Rate Edges Higher as Markets React to Jobs Data, Fed’s Rate Hold


Key Takeaways

  • The price of gold rose Monday as markets reacted to jobs data and remarks from Federal Reserve officials last week.
  • Friday’s jobs report revealed weaker-than-expected hiring in April, but suggested economic resilience that could support Fed interest rate cuts later in the year.
  • This week, comments will come from a number of Fed speakers, along with consumer confidence data.

The spot price of gold ticked 1% higher to $2,324.56 per ounce as of 1:40 p.m.
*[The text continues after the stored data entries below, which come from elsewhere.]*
(** * powerdns-zone-manager: the reconciliation engine

    A shallow embedding of [internal/config/config.go],
    [internal/powerdns/types.go] and [internal/manager/manager.go], with the
    test double [MockClient] of the manager's test file, of the REST client
    of [pkg/powerdns/client.go], of [MaskSecret] of the logger and of
    [getAccountName] of [cmd/root.go], and the properties of the
    reconciliation pass proved about that embedding.

    Conventions of the embedding:
    - Go strings are [string] (byte strings); Go maps with string keys are
      [gmap string _]; slices are lists ([nil] and the empty slice are not
      told apart, the code only takes [len] and ranges over them).
    - [uint32] TTLs are [N]; they are only copied and compared.  The [int]
      counters of [ApplyResult] are [N]: they start at 0 and are incremented
      once per map entry, so they never reach the 64-bit bound.
    - a [range] over a Go map yields the entries in an unspecified order that
      may change from one loop execution to the next; see [MapOrder].
    - calls of the logger have no effect on any value and are left out. *)

From stdpp Require Import base strings pretty gmap list sorting.

Local Open Scope string_scope.
Local Open Scope N_scope.
Local Open Scope list_scope.
Local Open Scope stdpp_scope.

(** ** The Go standard library *)

(** [strings.ToLower], [strings.ToUpper], [strings.EqualFold] and the [%q]
    verb of [fmt] ([strconv.Quote]) depend on the Unicode tables of the Go
    runtime.  They are parameters of the development: every theorem holds
    whatever these four functions are. *)
Class GoStrings := {
  strings_ToLower : string → string;
  strings_ToUpper : string → string;
  strings_EqualFold : string → string → bool;
  strconv_Quote : string → string;
}.

(** The string made of one double quote character (byte 34), and the one
    made of a line feed (byte 10). *)
Definition dquote : string := String (Ascii.ascii_of_nat 34) EmptyString.
Definition newline : string := String (Ascii.ascii_of_nat 10) EmptyString.

(** [strings.HasPrefix] and [strings.HasSuffix] compare bytes. *)
Definition strings_HasPrefix (s pre : string) : bool := String.prefix pre s.

Fixpoint strings_HasSuffix (s suf : string) : bool :=
  if String.eqb s suf then true
  else match s with
       | EmptyString => false
       | String _ s' => strings_HasSuffix s' suf
       end.

(** [strings.Join]. *)
Fixpoint strings_Join (elems : list string) (sep : string) : string :=
  match elems with
  | [] => ""
  | [x] => x
  | x :: rest => x +:+ sep +:+ strings_Join rest sep
  end.

(** The [%t] verb. *)
Definition fmt_t (b : bool) : string := if b then "true" else "false".

(** [sort.Strings]: ascending byte-wise order.  The library sorts in place
    with an unstable algorithm; on strings, which are compared as values,
    the outcome is the one sorted permutation of the input
    (see [sort_Strings_unique]). *)
Definition sort_Strings (l : list string) : list string := merge_sort String.le l.

(** A [range] over a map: the entries come in some order, possibly a new one
    each time a loop is entered.  [range_at t m] is the order taken by the
    loop execution numbered [t]; the only thing known about it is that it
    enumerates the map. *)
Class MapOrder := {
  range_at : nat → ∀ V : Type, gmap string V → list (string * V);
  range_at_perm : ∀ t V (m : gmap string V), range_at t V m ≡ₚ map_to_list m;
}.
Global Arguments range_at {_} _ {_} _.

(** ** Errors *)

(** Go [error] values as this program builds them. *)
Inductive error : Type :=
| ErrAborted
    (* the package variable of manager.go: [errors.New("operation aborted by user")] *)
| errors_New (msg : string)
    (* [errors.New] and [fmt.Errorf] without [%w] *)
| fmt_Errorf_w (prefix : string) (err : error)
    (* [fmt.Errorf(prefix + "%w", err)] *)
| ValidationErr (errs : list string)
    (* a non-nil [*config.ValidationError] *).

Global Instance error_eq_dec : EqDecision error.
Proof. solve_decision. Defined.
ET Monday as markets continued to digest last week’s economic news from the latest jobs report to the decision from the Federal Reserve to hold interest rates at their current levels until inflation eases further.

Jobs data released Friday showed hiring was weaker than expected in April but suggested resilience in the U.S. economy, raising optimism about the possibility of rate cuts by the Federal Reserve later this year.

This week, comments will come from a number of Fed speakers, along with consumer confidence data.

Expectations that the Fed will still cut rates later this year would be bullish for gold as rate cuts could weaken the value of the dollar, making gold a cheaper option for foreign buyers to purchase and also lowering the opportunity cost of holding gold compared to interest bearing assets.

With Monday’s gain, the price of gold was still a bit below April’s record highs, though it has climbed more than 12% since the beginning of the year and nearly 15% over the last 12 months.